Built in 1981, by Modern Marine Power Incorporated of Houma, Louisiana (hull #37) as the Morania No. 22 for the Morania Oil Tanker Corporation of Staten Island, New York.
In 1986, she was chartered to the Mobil Oil Company of New York, New York. Where she was renamed as the Mobil 3.
In 1991, in the wake of the Exxon Valdez incident. In an effort to remove the oil company's physical names from the vessel's names. The Mobil Oil Corporation renamed the tug as the Tamaha.
In 1994, she was returned to the Morania Oil Tanker Corporation of Staten Island, New York. Where the tug was renamed as the Morania No. 3.
In 1998, the tug was acquired by Penn Maritime Incorporated of Stamford, Connecticut. Where she was renamed as the Amberjack.
In 1998, along with the barge Biscayne. The tug was fitted with a Bludworth coupler system. The project was engineered by Ocean Tug and Barge Engineering of Milford, Massachusetts. Due to the relatively shallow notch of the barge. A skeg arrangement was specifically designed to effectively lengthen the notch allow for the installation of a Bludworth system. The skeg extensions were engineered, and fabricated for the barge. To lengthen the barge's notch to 25(ft).

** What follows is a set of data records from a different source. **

(* ===== verification/Feed.v ===== *)
(** * The signed price feed

    From [crates/buzz-core/src/ledger/feed.rs]: signing a catalog document and
    verifying a feed document. The event library (JSON, ids, signatures) is a
    parameter, as are the catalog's own parameters. *)

From Stdlib Require Import ZArith Lia Ascii.
From stdpp Require Import base list strings numbers.
From S2P Require Import Prelude MachineInt RustStr Usage Conditions Prices Catalog Event.
Local Open Scope Z_scope.

Definition KIND_PRICE_FEED : Z := 30188.
Definition PRICE_FEED_D_TAG : string := "pricefeed".
Definition MAX_CLOCK_SKEW_SECS : Z := 3600.

(** The messages of [FeedError], with what they are formatted from. *)
Inductive FeedError :=
| CatalogInvalid (e : CatalogError)
| CatalogHasNoPrices
| CannotBuildTag (msg : string)
| CannotSign (msg : string)
| NotSignedEvent
| WrongKind (kind : Z)
| WrongPublisher (author pinned : string)
| IdMismatch
| BadSignature
| AheadOfClock (created_at : Z)
| TooOld (age ceiling : Z)
| DocumentInvalid (e : CatalogError).

(** What the ledger asks of the event library. *)
Class EventLib (Keys : Type) := {
  from_json : string -> option Event;
  as_json : Event -> string;
  verify_id : Event -> bool;
  verify_signature : Event -> bool;
  tag_parse : list string -> Result (list string) string;
  sign_with_keys : Keys -> Z -> list (list string) -> string -> Result Event string;
  public_key : Keys -> string;
}.

Section Feed.
Context {Keys : Type} `{EventLib Keys}
        (rfc3339 : string -> option Z)
        (json_catalog : string -> Result CatalogFile string)
        (json_conditions : PriceConditions -> Result string string).

#[local] Abbreviation parse_document := (parse_catalog_document rfc3339 json_catalog json_conditions).

(** [sign_feed_document]. *)
Definition sign_feed_document (catalog_json : string) (keys : Keys) : Result string FeedError :=
  let? entries := map_err CatalogInvalid (parse_document catalog_json) in
  if bool_decide (entries = []) then Err CatalogHasNoPrices
  else
    let? tag := map_err CannotBuildTag (tag_parse ["d"%string; PRICE_FEED_D_TAG]) in
    let? event := map_err CannotSign (sign_with_keys keys KIND_PRICE_FEED [tag] catalog_json) in
    Ok (as_json event).

(** [verify_feed_document]. *)
Definition verify_feed_document (document publisher_pubkey : string) (now_unix max_age_secs : Z)
    : Result (list PriceEntry) FeedError :=
  let? event := ok_or (from_json document) NotSignedEvent in
  if negb (ev_kind event =? KIND_PRICE_FEED) then Err (WrongKind (ev_kind event))
  else if negb (eq_ignore_ascii_case (ev_pubkey event) publisher_pubkey)
  then Err (WrongPublisher (ev_pubkey event) publisher_pubkey)
  else if negb (verify_id event) then Err IdMismatch
  else if negb (verify_signature event) then Err BadSignature
  else if saturating_add64 now_unix MAX_CLOCK_SKEW_SECS <? ev_created_at event
  then Err (AheadOfClock (ev_created_at event))
  else
    let age := saturating_sub64 now_unix (ev_created_at event) in
    if (0 <? max_age_secs) && (max_age_secs <? age) then Err (TooOld age max_age_secs)
    else map_err DocumentInvalid (parse_document (ev_content event)).
End Feed.

(** What the event library documents about events it signs. *)
Class EventLibLaws (Keys : Type) `{EventLib Keys} := {
  from_json_u64 s e : from_json s = Some e -> in_u64 (ev_created_at e);
  sign_roundtrip k kind tags content e :
    sign_with_keys k kind tags content = Ok e ->
    from_json (as_json e) = Some e /\ ev_kind e = kind /\ ev_content e = content
    /\ ev_pubkey e = public_key k /\ verify_id e = true /\ verify_signature e = true;
}.

Section FeedFacts.
Context {Keys : Type} `{EventLibLaws Keys}
        (rfc3339 : string -> option Z)
        (json_catalog : string -> Result CatalogFile string)
        (json_conditions : PriceConditions -> Result string string).

#[local] Abbreviation parse_document := (parse_catalog_document rfc3339 json_catalog json_conditions).
#[local] Abbreviation verify := (verify_feed_document rfc3339 json_catalog json_conditions).

(** The checks a trusted document has passed, in terms of the event it is. *)
Record feed_trusted (event : Event) (publisher : string) (now max_age : Z) : Prop := {
  trusted_kind : ev_kind event = KIND_PRICE_FEED;
  trusted_author : eq_ignore_ascii_case (ev_pubkey event) publisher = true;
  trusted_id : verify_id event = true;
  trusted_signature : verify_signature event = true;
  trusted_not_ahead : ev_created_at event <= now + MAX_CLOCK_SKEW_SECS;
  trusted_fresh : max_age <= 0 \/ now - ev_created_at event <= max_age;
}.

Lemma verify_feed_trusted document event publisher now max_age :
  from_json document = Some event -> feed_trusted event publisher now max_age ->
  verify document publisher now max_age = map_err DocumentInvalid (parse_document (ev_content event)).
Proof.
  intros Hj [H1 H2 H3 H4 H5 H6]. pose proof (from_json_u64 _ _ Hj) as Hu.
  unfold verify_feed_document. rewrite Hj. cbn. rewrite H1, H2, H3, H4. cbn.
  unfold saturating_add64, saturating_sub64, in_u64 in *.
  destruct (Z.ltb_spec (Z.min (now + MAX_CLOCK_SKEW_SECS) u64_max) (ev_created_at event)); [lia|].
  destruct (Z.ltb_spec 0 max_age); [|done].
  destruct (Z.ltb_spec max_age (Z.max (now - ev_created_at event) 0)); [lia|done].
Qed.

Lemma verify_feed_accepts document publisher now max_age es :
  verify document publisher now max_age = Ok es ->
  exists event, from_json document = Some event /\ feed_trusted event publisher now max_age
    /\ parse_document (ev_content event) = Ok es.
Proof.
  unfold verify_feed_document. rewrite rbind_ok. intros (event & Hj & Hv).
  destruct (from_json document) as [e|] eqn:E; [|done]. injection Hj as ->.
  exists event. split; [done|]. unfold saturating_add64, saturating_sub64 in Hv.
  destruct (Z.eqb_spec (ev_kind event) KIND_PRICE_FEED); [|done]. cbn in Hv.
  destruct (eq_ignore_ascii_case (ev_pubkey event) publisher) eqn:Ea; [|done]. cbn in Hv.
  destruct (verify_id event) eqn:Ei; [|done]. cbn in Hv.
  destruct (verify_signature event) eqn:Es; [|done]. cbn in Hv.
  destruct (Z.ltb_spec (Z.min (now + MAX_CLOCK_SKEW_SECS) u64_max) (ev_created_at event)); [done|].
  destruct (Z.ltb_spec 0 max_age);
    destruct (Z.ltb_spec max_age (Z.max (now - ev_created_at event) 0)); cbn in Hv; try done.
  all: destruct (parse_document (ev_content event)); [|done]; injection Hv as ->.
  all: split; [split|]; try done; lia.
Qed.

(** A price feed is accepted exactly when it is one event of the feed kind
    by the pinned publisher, whose id matches its content and whose signature
    verifies, not dated ahead of the clock skew nor past the staleness
    ceiling, and whose content is a readable catalog; its prices are then
    that catalog's. *)
Theorem verify_feed_spec document publisher now max_age es :
  verify document publisher now max_age = Ok es <->
  exists event, from_json document = Some event /\ feed_trusted event publisher now max_age
    /\ parse_document (ev_content event) = Ok es.
Proof.
  split; [apply verify_feed_accepts|]. intros (event & Hj & Ht & Hp).
  rewrite (verify_feed_trusted document event) by done. by rewrite Hp.
Qed.

(** Whatever the publisher manages to sign, every relay pinned to its key
    reads back as the same prices, and never an empty list, for as long as
    the clock bounds hold. *)
Theorem signed_feed_verifies catalog_json keys document :
  sign_feed_document rfc3339 json_catalog json_conditions catalog_json keys = Ok document ->
  exists event es, from_json document = Some event
    /\ parse_document catalog_json = Ok es /\ es <> []
    /\ forall now max_age,
         ev_created_at event <= now + MAX_CLOCK_SKEW_SECS ->
         max_age <= 0 \/ now - ev_created_at event <= max_age ->
         verify document (public_key keys) now max_age = Ok es.
Proof.
  unfold sign_feed_document. rewrite rbind_ok. intros (es & Hp & Hs).
  destruct (parse_document catalog_json) as [es'|] eqn:E; [|done]. injection Hp as ->.
  case_bool_decide as Hne; [done|]. rewrite rbind_ok in Hs. destruct Hs as (tag & _ & Hs).
  rewrite rbind_ok in Hs. destruct Hs as (event & He & [= <-]).
  destruct (sign_with_keys _ _ _ _) as [ev|] eqn:Esign; [|done]. injection He as ->.
  apply sign_roundtrip in Esign as (Hj & Hk & Hc & Hpk & Hid & Hsig).
  exists event, es. split_and!; [done|done|done|]. intros now max_age H1 H2.
  rewrite (verify_feed_trusted _ event); [by rewrite Hc, E | done |].
  split; try done. rewrite Hpk. apply eq_ignore_ascii_case_refl.
Qed.
End FeedFacts.

(** A toy event library: one publisher, and an id that names the content. *)
Definition toy_event (content : string) : Event := {|
  ev_id := ("id:" +:+ content)%string; ev_pubkey := "ab"; ev_created_at := 100;
  ev_kind := KIND_PRICE_FEED; ev_tags := [["d"%string; PRICE_FEED_D_TAG]];
  ev_content := content; ev_sig := "sig" |}.

#[local] Instance toy_lib : EventLib unit := {|
  from_json s := Some (toy_event s);
  as_json := ev_content;
  verify_id e := bool_decide (ev_id e = ("id:" +:+ ev_content e)%string);
  verify_signature e := bool_decide (ev_sig e = "sig"%string);
  tag_parse t := Ok t;
  sign_with_keys _ kind tags content :=
    if (kind =? KIND_PRICE_FEED) then Ok (toy_event content) else Err "kind"%string;
  public_key _ := "ab"%string;
|}.

#[local] Instance toy_laws : EventLibLaws unit.
Proof.
  split.
  - cbn. intros s e [= <-]. cbn. unfold in_u64, u64_max. lia.
  - cbn. intros _ kind tags content e. destruct (Z.eqb_spec kind KIND_PRICE_FEED); [|done].
    intros [= <-]. subst. cbn. rewrite bool_decide_eq_true_2 by done. by split_and!.
Defined.

Lemma verify_feed_spec_witness :
  exists es, verify_feed_document sample_rfc3339 (fun _ => Ok sample_file) sample_json "{}" "AB" 200 0 = Ok es.
Proof.
  destruct (parse_catalog_document sample_rfc3339 (fun _ => Ok sample_file) sample_json "{}")
    as [es|] eqn:E; [|vm_compute in E; discriminate E].
  exists es. apply verify_feed_spec. exists (toy_event "{}"). split; [reflexivity|].
  split; [|exact E]. split; try reflexivity; [|left]; cbn; unfold MAX_CLOCK_SKEW_SECS; lia.
Defined.

Lemma signed_feed_verifies_witness :
  exists document es, sign_feed_document (Keys := unit) sample_rfc3339 (fun _ => Ok sample_file) sample_json "{}" tt = Ok document
    /\ verify_feed_document sample_rfc3339 (fun _ => Ok sample_file) sample_json document "ab" 200 0 = Ok es.
Proof.
  destruct (sign_feed_document (Keys := unit) sample_rfc3339 (fun _ => Ok sample_file) sample_json "{}" tt)
    as [document|] eqn:E; [|vm_compute in E; discriminate E].
  destruct (signed_feed_verifies _ _ _ _ _ _ E) as (event & es & Hj & _ & _ & Hv).
  exists document, es. split; [reflexivity|].
  injection Hj as <-. apply Hv; cbn; unfold MAX_CLOCK_SKEW_SECS; [lia | left; lia].
Defined.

In 2000, the Morania Oil Tanker Corporation merged with Penn Maritime Incorporated of Stamford, Connecticut. Where the tug retained her name.
In 2008, when the barge Biscayne was sold. The Amberjack was converted back to a conventional tug, and was fitted with a towing winch. And her bow was reengineered with the removal of the Bludworth coupler system.
In 2012, Penn Maritime Incorporated was acquired by the Kirby Corporation of Channelview, Texas. Where the tug retained her name.
In 2018, she was "laid up" at Philadelphia, Pennsylvania.
In 2019, the tug was acquired by Dann Ocean Towing Incorporated of Tampa, Florida. Where she was renamed as the Thomas Dann.
Powered by two, sixteen cylinder, EMD 16-645E6 diesel engines. Turning two, cast steel, fixed pitch, propellers. For a rated 3,900 horsepower.
Her electrical service is provided by two, 99kW generator sets. The tug's capacities are 108,046 gallons of fuel.